Mine started after a breakup, so it makes sense that it would get in the way of intimacy, but knowing that doesn't make it more fun. I've only been in one serious relationship in my 8 years of dp, that lasted for about a year and a half, and it never felt like I was able to open up to her. I always felt guarded, armored, like there was a me that she could never know, and that me was going to break up with her to find a better relationship. It wasn't like I had any big secrets from her; she knew about the dp, even, and was cool with it. But I carried that feeling with me constantly, like I wasn't and couldn't be there for her.

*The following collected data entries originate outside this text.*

(* ===== verification/_CoqProject ===== *)
-Q . S2P
Prelude.v
NetcodeInput.v
NetcodeLink.v
Prediction.v
EntityPrediction.v
Float64.v
Room.v
Simulation.v
LagCompensation.v
ReplicationProtocol.v
ReplicationSender.v
ReplicationReceiver.v
ReplicationLink.v
Bytes.v
CoreError.v
Identity.v
Session.v
Frame.v
SnapshotReplication.v
Ownership.v
Outbox.v
CredentialStores.v
Tickets.v
Replay.v
Realtime.v
Rollback.v
RoomBounds.v
RoomCases.v
Presence.v
GatewayLimits.v
GatewaySessions.v
GatewayConnection.v
GatewayLoop.v
Protection.v
KeyedExecutor.v
PlayerCache.v
ServiceMessages.v
Futures.v
WorldRuntime.v
WorldServer.v
WorldLifecycle.v
WorldRouting.v
WorldClient.v
Concurrency.v
OutboxDispatcher.v
GatewayDrain.v
WorldScene.v
PlayerSync.v
Principals.v
HttpTokens.v
IdentityProviders.v
OtpService.v
HttpAuth.v
Payments.v
AreaOfInterest.v
NetSim.v
Float64Facts.v
TickSync.v
Interpolation.v
ClientProtocol.v
ClientDriver.v
KubernetesLeases.v
(** On a list ordered by its key, a failed search gives the position where the key belongs. *)
Lemma binary_search_by_key_position {A} (key : A -> Z) (l : list A) target i :
  increasing key l -> binary_search_by_key key l target = Err i ->
  (i <= length l)%nat /\ forall j x, l !! j = Some x -> ((j < i)%nat -> key x < target) /\ ((i <= j)%nat -> target < key x).
Proof.
  intros Hinc. unfold binary_search_by_key. destruct (length l) as [|n] eqn:Hlen.
  { intros [= <-]. apply nil_length_inv in Hlen as ->. split; [done|]. intros j x Hx. by rewrite lookup_nil in Hx. }
  rewrite <-Hlen. set (base := binary_search_loop _ _ _ _ _).
  assert (Hbase : (base < length l)%nat).
  { unfold base. rewrite <-(length_fmap key l). apply binary_search_loop_range; rewrite length_fmap; lia. }
  destruct (binary_search_loop_last (key <$> l) target (length l) 0 (length l)) as [Hle Hgt].
  { lia. } { rewrite length_fmap. lia. } { lia. } { by left. } { by rewrite <-increasing_fmap. }
  { intros j a Hj%lookup_lt_Some. rewrite length_fmap in Hj. lia. }
  fold base in Hle, Hgt. pose proof (lookup_lt_is_Some_2 l base Hbase) as [x Hx]. rewrite Hx. cbn.
  rewrite list_lookup_fmap, Hx in Hle. cbn in Hle.
  destruct (Z.eqb_spec (key x) target) as [Heq|Hne]; [done|]. intros [= <-].
  assert (Hbelow : forall j y, l !! j = Some y -> (j < base)%nat -> key y < key x).
  { intros j y Hj Hlt. by apply (increasing_lookup key l j base). }
  assert (Habove : forall j y, l !! j = Some y -> (base < j)%nat -> target < key y).
  { intros j y Hj Hlt. apply (Hgt j); [by rewrite list_lookup_fmap, Hj|done]. }
  destruct (Z.ltb_spec (key x) target) as [Hlt|Hge].
  - split; [lia|]. intros j y Hj. split; [|intros ?; apply (Habove j); [done|lia]].
    intros Hji. destruct (decide (j = base)) as [->|]; [congruence|]. specialize (Hbelow j y Hj ltac:(lia)). lia.
  - split; [lia|]. intros j y Hj. split; [intros ?; lia|]. intros Hji.
    destruct (decide (j = base)) as [->|]; [assert (x = y) by congruence; subst; lia|]. apply (Habove j); [done|lia].
Qed.
Lemma replay_predicted state frames : forall k f,
  (replay state frames).2 !! k = Some f ->
  f.(predicted_state) = foldl step_state state (take (Datatypes.S k) frames).
Proof.
  revert state. induction frames as [|g frames IH]; intros state k f; cbn; [done|].
  specialize (IH (simulate state g.(pf_tick) g.(pf_input))).
  destruct (replay _ frames) as [final rest]; cbn in *.
  destruct k as [|k]; cbn; intros Hk; [by simplify_eq|].
  rewrite (IH _ _ Hk). by destruct frames.
Qed.

Lemma confirmed_count_split tick frames :
  increasing pf_tick frames ->
  Forall (fun f => f.(pf_tick) <= tick) (take (confirmed_count tick frames) frames) /\
  Forall (fun f => tick < f.(pf_tick)) (drop (confirmed_count tick frames) frames).
Proof.
  induction 1 as [|f frames Hs IH Hall]; cbn; [done|].
  destruct (Z.ltb_spec tick (pf_tick f)); cbn.
  - split; [done|]. constructor; [done|]. eapply Forall_impl; [exact Hall|]. cbn; intros; lia.
  - split; [by constructor; [|apply IH]|apply IH].
Qed.

Lemma confirmed_count_le tick frames : (confirmed_count tick frames <= length frames)%nat.
Proof. induction frames; cbn; [lia|]. case_match; lia. Qed.

Lemma pending_filter tick frames :
  increasing pf_tick frames ->
  drop (confirmed_count tick frames) frames = filter (fun f => tick < pf_tick f) frames.
Proof.
  intros Hinc. pose proof (confirmed_count_split tick frames Hinc) as [Htake Hdrop].
  rewrite <-(take_drop (confirmed_count tick frames) frames) at 3.
  rewrite filter_app, filter_none, filter_all; [done|done|].
  eapply Forall_impl; [exact Htake|]. cbn; intros; lia.
Qed.

Lemma confirmed_count_last tick frames k f :
  increasing pf_tick frames -> confirmed_count tick frames = Datatypes.S k ->
  frames !! k = Some f -> forall g, g ∈ frames -> g.(pf_tick) = tick -> g = f.
Proof.
  intros Hinc Hcount Hk g Hg Htick.
  pose proof (confirmed_count_split tick frames Hinc) as [Htake Hdrop].
  rewrite Forall_forall in Htake, Hdrop. rewrite Hcount in *.
  apply list_elem_of_lookup in Hg as [j Hj].
  destruct (lt_eq_lt_dec j k) as [[Hlt| ->]|Hlt]; [|congruence|].
  - pose proof (increasing_lookup _ _ _ _ _ _ Hinc Hj Hk Hlt).
    assert (Hin : f ∈ take (Datatypes.S k) frames).
    { apply list_elem_of_lookup. exists k. rewrite lookup_take_lt by lia. done. }
    specialize (Htake f Hin). lia.
  - assert (Hin : g ∈ drop (Datatypes.S k) frames).
    { apply list_elem_of_lookup. exists (j - Datatypes.S k)%nat. rewrite lookup_drop.
      rewrite <-Hj. f_equal. lia. }
    specialize (Hdrop g Hin). lia.
Qed.

Lemma confirmed_upto tick frames f :
  increasing pf_tick frames -> f ∈ frames -> pf_tick f = tick ->
  exists k, confirmed_count tick frames = Datatypes.S k /\ frames !! k = Some f.
Proof.
  intros Hinc Hf Htick.
  assert (Hpos : confirmed_count tick frames <> 0%nat).
  { intros H0. pose proof (confirmed_count_split tick frames Hinc) as [_ Hdrop].
    rewrite H0, drop_0, Forall_forall in Hdrop. specialize (Hdrop f Hf). lia. }
  destruct (confirmed_count tick frames) as [|k] eqn:Hcount; [done|]. exists k. split; [done|].
  pose proof (confirmed_count_le tick frames).
  destruct (lookup_lt_is_Some_2 frames k) as [g Hg]; [lia|].
  by rewrite Hg, (confirmed_count_last tick frames k g Hinc Hcount Hg f Hf Htick).
Qed.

I've dated casually, a little bit, in the few years since that relationship, and that same feeling always comes. Not fun. But there's the other side of that, where dp may be serving the necessary psychological purpose of giving me space to work on myself, and be a better fit in close relationships. Don't know for sure


----------



## never_giving_up (Jun 23, 2010)

It takes a whole lot of effort and commitment.

I am thinking of taking a break from all my relationships. I just keep on ending up in painful situations.

(am talking about non romantic relationships)


----------



## Visual (Oct 13, 2010)

A key point in relationships (romantic or just friends) is mutual respect. Also, not trying to change the other person (it is hard enough to change things about oneself).

If they don't respect you much - how can there be a positive relationship? And if you don't feel respect (note: there is a difference between feeling respect and showing respect) for someone - it is a waste of your time and emotions.


----------